## WHAT THE EXERCISE ASKS
Among the entries below, take the line with "if is_group then" and the line with "The errors of", and output them and every line between them exactly, with nothing else.

(Excerpts from a dataset)

○ ○ ○ ○

(* ===== verification/RxRouter.v ===== *)
(** * RX router: foa/src/util/rx_router.rs

    Two frame queues, the operation each endpoint runs, and the completion signal.
    The interface implementation's operation type is the class
    [RxRouterOperation]; parsing a frame ([GenericFrame::new]) is a parameter. *)
From S2P Require Import Prelude Platform.

Inductive RxRouterQueue : Type :=
| Foreground
| Background.

#[export] Instance RxRouterQueue_eq_dec : EqDecision RxRouterQueue.
Proof. solve_decision. Defined.

Definition opposite (q : RxRouterQueue) : RxRouterQueue :=
  match q with Foreground => Background | Background => Foreground end.

Lemma opposite_ne q : opposite q <> q.
Proof. by destruct q. Qed.
Lemma opposite_involutive q : opposite (opposite q) = q.
Proof. by destruct q. Qed.

Inductive RxRouterOperationError : Type :=
| OperationAlreadyInProgress
| IncompatibleOperations.

Inductive RxRouterRoutingError : Type :=
| QueueFull
| InvalidFrame.

Inductive TransitionNotPossibleError : Type := TransitionNotPossible.

(** The trait [RxRouterOperation] over the parsed frames [GenericFrame]. *)
Class RxRouterOperation (Op GenericFrame : Type) : Type := {
  CONCORRUENT_OPERATIONS_SUPPORTED : bool;
  op_relevant : Op -> GenericFrame -> bool;
  compatible_with : Op -> Op -> bool;
}.

(** The trait [HasScanOperation]. *)
Class HasScanOperation (Op : Type) : Type := SCAN_OPERATION : Op.

Section RxRouter.
Context {Ch Sg : Type -> Type} `{Channel Ch, Signal Sg}.
Context {Frame GenericFrame Op : Type} {ops : RxRouterOperation Op GenericFrame}.
Context (parse : Frame -> option GenericFrame) (QUEUE_DEPTH : nat).
Implicit Types (q : RxRouterQueue) (op : Op) (frame : Frame).

(** ** State *)

Record QueueState : Type := MkQueueState {
  queue : Ch Frame;
  operation_state : option Op;
}.

Record RxRouter : Type := MkRxRouter {
  foreground_queue_state : QueueState;
  background_queue_state : QueueState;
  completion_signal : Sg unit;
}.
Implicit Types (r : RxRouter).

Definition queue_state_new : QueueState := MkQueueState (ch_new QUEUE_DEPTH) None.

Definition router_new : RxRouter := MkRxRouter queue_state_new queue_state_new sg_new.

Definition queue_state r q : QueueState :=
  match q with
  | Foreground => foreground_queue_state r
  | Background => background_queue_state r
  end.

(** Writing back a queue's state; [Cell]s and channels are shared references in
    the code. *)
Definition set_queue_state r q (s : QueueState) : RxRouter :=
  match q with
  | Foreground => MkRxRouter s (background_queue_state r) (completion_signal r)
  | Background => MkRxRouter (foreground_queue_state r) s (completion_signal r)
  end.

Definition operation r q : option Op := operation_state (queue_state r q).

Definition set_operation r q (o : option Op) : RxRouter :=
  set_queue_state r q (MkQueueState (queue (queue_state r q)) o).

Definition set_signal r (s : Sg unit) : RxRouter :=
  MkRxRouter (foreground_queue_state r) (background_queue_state r) s.

(** ** Routing *)

Definition frame_relevant_for_operation (s : QueueState) (g : GenericFrame) : bool :=
  match operation_state s with
  | Some op => op_relevant op g
  | None => false
  end.

Definition operation_active (s : QueueState) : bool := bool_decide (is_Some (operation_state s)).

(** The queue a frame is for; [None] drops it. *)
Definition route_choice r (g : GenericFrame) : option RxRouterQueue :=
  if frame_relevant_for_operation (foreground_queue_state r) g then Some Foreground
  else if negb CONCORRUENT_OPERATIONS_SUPPORTED
          || negb (operation_active (background_queue_state r))
          || frame_relevant_for_operation (background_queue_state r) g
  then Some Background
  else None.

Definition route_frame r frame : result RxRouterRoutingError unit * RxRouter :=
  match parse frame with
  | None => (Err InvalidFrame, r)
  | Some g =>
      match route_choice r g with
      | None => (Ok tt, r)
      | Some q =>
          match ch_try_send (queue (queue_state r q)) frame with
          | Some c => (Ok tt, set_queue_state r q (MkQueueState c (operation r q)))
          | None => (Err QueueFull, r)
          end
      end
  end.

(** A poll of [receive]. *)
Definition receive r q : poll Frame * RxRouter :=
  match ch_try_receive (queue (queue_state r q)) with
  | Some (f, c) => (PollReady f, set_queue_state r q (MkQueueState c (operation r q)))
  | None => (PollPending, r)
  end.

Definition queue_lengths r : nat * nat :=
  (ch_len (queue (foreground_queue_state r)), ch_len (queue (background_queue_state r))).

(** ** Operations of an endpoint *)

Definition can_start_operation r q op : result RxRouterOperationError unit :=
  match operation r (opposite q) with
  | Some opposing =>
      if negb CONCORRUENT_OPERATIONS_SUPPORTED then Err OperationAlreadyInProgress
      else if negb (compatible_with opposing op) then Err IncompatibleOperations
      else Ok tt
  | None => Ok tt
  end.

Definition start_operation_internal r q op : RxRouter :=
  set_operation (set_signal r (sg_reset (completion_signal r))) q (Some op).

Definition stop_operation_internal r q : option Op * RxRouter :=
  (operation r q, set_operation r q None).

Definition signal_completion_internal r : RxRouter :=
  set_signal r (sg_signal tt (completion_signal r)).

Definition try_start_operation r q op : result RxRouterOperationError unit * RxRouter :=
  match can_start_operation r q op with
  | Ok _ => (Ok tt, start_operation_internal r q op)
  | Err e => (Err e, r)
  end.

(** [start_operation]: whether it has to wait, and the part after the wait. *)
Definition start_must_wait r q op : bool := negb (is_ok (can_start_operation r q op)).
Definition start_poll r q op : poll unit * RxRouter :=
  match sg_wait (completion_signal r) with
  | Some (_, s) => (PollReady tt, start_operation_internal (set_signal r s) q op)
  | None => (PollPending, r)
  end.

(** ** [RxRouterScopedOperation] *)

Definition scoped_operation r q : outcome Op := expect (operation r q).

Definition transition r q op : outcome (result TransitionNotPossibleError unit * RxRouter) :=
  let '(previous, r) := stop_operation_internal r q in
  previous ← expect previous;
  if is_ok (can_start_operation r q op)
  then mret (Ok tt, start_operation_internal r q op)
  else mret (Err TransitionNotPossible, start_operation_internal r q previous).

(** [complete] and [Drop]. *)
Definition scoped_drop r q : RxRouter :=
  signal_completion_internal (snd (stop_operation_internal r q)).

(** ** Both endpoints *)

(** An endpoint is borrowed by its scoped operation, or by the pending
    [start_operation]. *)
Inductive endpoint_task : Type :=
| EIdle
| EWaiting op
| EActive.

Record RSystem : Type := MkRSystem {
  rs_router : RxRouter;
  rs_foreground : endpoint_task;
  rs_background : endpoint_task;
}.
Implicit Types (s : RSystem).

Definition task s q : endpoint_task :=
  match q with Foreground => rs_foreground s | Background => rs_background s end.
Definition with_task r s q (t : endpoint_task) : RSystem :=
  match q with
  | Foreground => MkRSystem r t (rs_background s)
  | Background => MkRSystem r (rs_foreground s) t
  end.

Inductive router_action : Type :=
| PRoute frame
| PReceive q
| PTryStart q op
| PStart q op
| PPollStart q
| PCancelStart q
| POperation q
| PTransition q op
| PDrop q.

Inductive router_output : Type :=
| PORouted (res : result RxRouterRoutingError unit)
| POReceived (p : poll Frame)
| POStarted (res : result RxRouterOperationError unit)
| POWaiting
| POOperation op
| POTransition (res : result TransitionNotPossibleError unit)
| PODone.

Definition rsystem_new : RSystem := MkRSystem router_new EIdle EIdle.
Definition decode_group_message_1 buffer (scratch_len : nat) kck kek own bssid
  : outcome (option GroupMessage1) :=
  payload ← group_key_payload buffer own bssid;
  match payload with
  | None => mret None
  | Some envelope =>
      b5 ← byte_at envelope 5;
      b6 ← byte_at envelope 6;
      if decide (u16_be b5 b6 <> 0x1382)%Z then mret None else
      data_len ← usize_sub (length envelope) 99;
      if negb (key_data_ok data_len scratch_len) then mret None else
      high ← slice envelope 71 73;
      if decide (high <> [0; 0]%Z) then mret None else
      rsc_bytes ← slice envelope 65 71;
      let rsc := u64_le (rsc_bytes ++ [0; 0]%Z) in
      decoded ← deserialize_eapol kck kek buffer scratch_len;
      mret (
        key ← decoded;
        '(gtk, id) ← gtk_16 key;
        Some (MkGroupMessage1 (key_replay_counter key) (key_nonce key) gtk id rsc))
  end.

(** ** What the crate's decoders need *)

(** The payload of a protected frame begins with the eight bytes of a CCMP header: the
    reserved byte zero, the extended-IV flag set, the reserved flags clear. *)
Definition ccmp_header_ok (frame : DataFrame) : bool :=
  negb (protected frame) ||
  match df_payload frame ≫= fun payload => get_range payload 0 8 with
  | Some iv => bool_decide (iv !! 2 = Some 0%Z) &&
      bool_decide ((fun b => Z.land b 0x3f) <$> iv !! 3 = Some 0x20%Z)
  | None => false
  end.

(** A buffer whose data frame, if it is one, has no broken CCMP header. *)
Definition ccmp_ok buffer : bool :=
  match parse_data_frame buffer with Some frame => ccmp_header_ok frame | None => true end.

(** An EAPOL-Key frame whose body and key data have exactly the lengths it states, with
    encrypted key data of whole blocks that fits the scratch buffer. *)
Definition key_data_in_bounds (eapol : list Z) (scratch_len : nat) : Prop :=
  99 <= length eapol /\
  (exists b2 b3 b97 b98, eapol !! 2 = Some b2 /\ eapol !! 3 = Some b3 /\
     eapol !! 97 = Some b97 /\ eapol !! 98 = Some b98 /\
     (u16_be b2 b3 + 4 = Z.of_nat (length eapol) /\ u16_be b97 b98 + 99 = Z.of_nat (length eapol))%Z) /\
  24 <= length eapol - 99 /\ (length eapol - 99) mod 8 = 0 /\ length eapol - 99 - 8 <= scratch_len.
End Eapol.
(** ** Received and sent frames (runner.rs) *)

(** The closure of [process_potentially_wrapped_payload]: it looks at the keys only
    for a protected payload. *)
Definition process_potentially_wrapped_payload st (is_group : bool) (key_id : Z)
  (payload : WrappedPayload) : option ReadPayload * CryptoState :=
  match payload with
  | Unwrapped payload => (Some payload, st)
  | CryptoWrapped payload pn =>
      let sa := security_associations st in
      let '(valid, sa) :=
        if is_group then
          match group_key sa key_id with
          | Some key =>
              let '(valid, key) := update_and_validate_replay_counter key pn in
              (valid, set_group_key sa (Z.to_nat key_id) key)
          | None => (false, sa)
          end
        else if decide (key_id = 0)%Z then
          let '(valid, key) := update_and_validate_replay_counter (ptksa sa) pn in
          (valid, set_ptksa sa key)
        else (false, sa) in
      (if (valid : bool) then Some payload else None, set_associations st sa)
  end.

(** The reply to a key frame: the KCK, the nonce, the counter, and whether it is a
    group message. *)
Definition reply : Type := list Z * list Z * Z * bool.

Definition to_16 (l : list Z) : option (list Z) := if decide (length l = 16) then Some l else None.

(** The closure of [request_group_rekey] (control.rs): the KCK and the counter of the next
    request; [None] changes nothing. *)
Definition next_group_request st : option (list Z * Z) * CryptoState :=
  let sa := security_associations st in
  match ('(kck, _, _) ← partition_ptk (tksa_key (ptksa sa)) (akm_suite sa) (cipher_suite sa);
         kck ← to_16 kck;
         next ← checked_add 64 (group_request_counter st) 1;
         Some (kck, next)) with
  | Some (kck, next) => (Some (kck, group_request_counter st), set_request_counter st next)
  | None => (None, st)
  end.
(* ===== verification/Bss.v ===== *)
(** * BSS information: foa_sta/src/bss.rs and connection_state.rs

    The errors of the station, what it reads of a network's RSN element, the security configuration
    derived from it, and the tracker of the connection state with its two waits.  A
    poll of a wait runs its loop until it is ready or pending. *)
From S2P Require Import Prelude Platform Lmac.

(** [StaError] of lib.rs; a status code is its number.  [LMacFailure] is the
    constructor [LMacError]. *)
Inductive StaError : Type :=
| LMacFailure (e : LMacError)
| UnableToFindEss
| AckTimeout
| TxCompletionLost
| ResponseTimeout
| FrameDeserializationFailed
| AuthenticationFailure (status : Z)
| AssociationFailure (status : Z)
| StillConnected
| NotConnected
| SameNetwork
| InvalidBss
| RouterOperationAlreadyInProgress
| NoCredentialsForNetwork
| FourWayHandshakeFailure
| NoKeySlotsAvailable
| InvalidPskLength
| GroupKeyHandshakeFailure.

(** ** Security configuration (bss.rs) *)

Inductive CipherSuiteSelector : Type := Ccmp128 | Ccmp256 | Gcmp128 | Gcmp256 | Tkip | OtherCipher.
Inductive AkmSuite : Type := Owe_akm | Psk | Sae | OtherAkm.

#[export] Instance CipherSuiteSelector_eq_dec : EqDecision CipherSuiteSelector.
Proof. solve_decision. Defined.

(** [OptionalFeatureConfig] of the RSN capabilities. *)
Inductive MfpConfig : Type := MfpInvalid | MfpRequired | MfpNotRequired.

(** The fields of an RSN element the code reads. *)
Record RsnElement : Type := MkRsnElement {
  group_data_cipher_suite : option CipherSuiteSelector;
  rsn_capabilities : option MfpConfig;
  pairwise_cipher_suite_list : option (list CipherSuiteSelector);
  akm_list : option (list AkmSuite);
}.

Record RsnReport : Type := MkRsnReport {
  group_cipher : CipherSuiteSelector;
  ccmp_present : bool;
  gcmp_present : bool;
  tkip_present : bool;
  owe_present : bool;
  sae_present : bool;
  psk_present : bool;
  mfp_required : bool;
}.

Inductive SecurityConfig : Type :=
| Open
| Wep
| Wpa
| Wpa2TransitionMode
| Wpa2 (mfp_required : bool)
| Wpa3TransitionMode
| Wpa3
| OweTransitionMode
| Owe
| Invalid.

#[export] Instance SecurityConfig_eq_dec : EqDecision SecurityConfig.
Proof. solve_decision. Defined.

Definition report_cipher (r : RsnReport) (c : CipherSuiteSelector) : RsnReport :=
  match c with
  | Ccmp128 | Ccmp256 => MkRsnReport (group_cipher r) true (gcmp_present r) (tkip_present r)
      (owe_present r) (sae_present r) (psk_present r) (mfp_required r)
  | Gcmp128 | Gcmp256 => MkRsnReport (group_cipher r) (ccmp_present r) true (tkip_present r)
      (owe_present r) (sae_present r) (psk_present r) (mfp_required r)
  | Tkip => MkRsnReport (group_cipher r) (ccmp_present r) (gcmp_present r) true
      (owe_present r) (sae_present r) (psk_present r) (mfp_required r)
  | OtherCipher => r
  end.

○ ○ ○ ○

## RESPONSE
        if is_group then
          match group_key sa key_id with
          | Some key =>
              let '(valid, key) := update_and_validate_replay_counter key pn in
              (valid, set_group_key sa (Z.to_nat key_id) key)
          | None => (false, sa)
          end
        else if decide (key_id = 0)%Z then
          let '(valid, key) := update_and_validate_replay_counter (ptksa sa) pn in
          (valid, set_ptksa sa key)
        else (false, sa) in
      (if (valid : bool) then Some payload else None, set_associations st sa)
  end.

(** The reply to a key frame: the KCK, the nonce, the counter, and whether it is a
    group message. *)
Definition reply : Type := list Z * list Z * Z * bool.

Definition to_16 (l : list Z) : option (list Z) := if decide (length l = 16) then Some l else None.

(** The closure of [request_group_rekey] (control.rs): the KCK and the counter of the next
    request; [None] changes nothing. *)
Definition next_group_request st : option (list Z * Z) * CryptoState :=
  let sa := security_associations st in
  match ('(kck, _, _) ← partition_ptk (tksa_key (ptksa sa)) (akm_suite sa) (cipher_suite sa);
         kck ← to_16 kck;
         next ← checked_add 64 (group_request_counter st) 1;
         Some (kck, next)) with
  | Some (kck, next) => (Some (kck, group_request_counter st), set_request_counter st next)
  | None => (None, st)
  end.
(* ===== verification/Bss.v ===== *)
(** * BSS information: foa_sta/src/bss.rs and connection_state.rs

    The errors of the station, what it reads of a network's RSN element, the security configuration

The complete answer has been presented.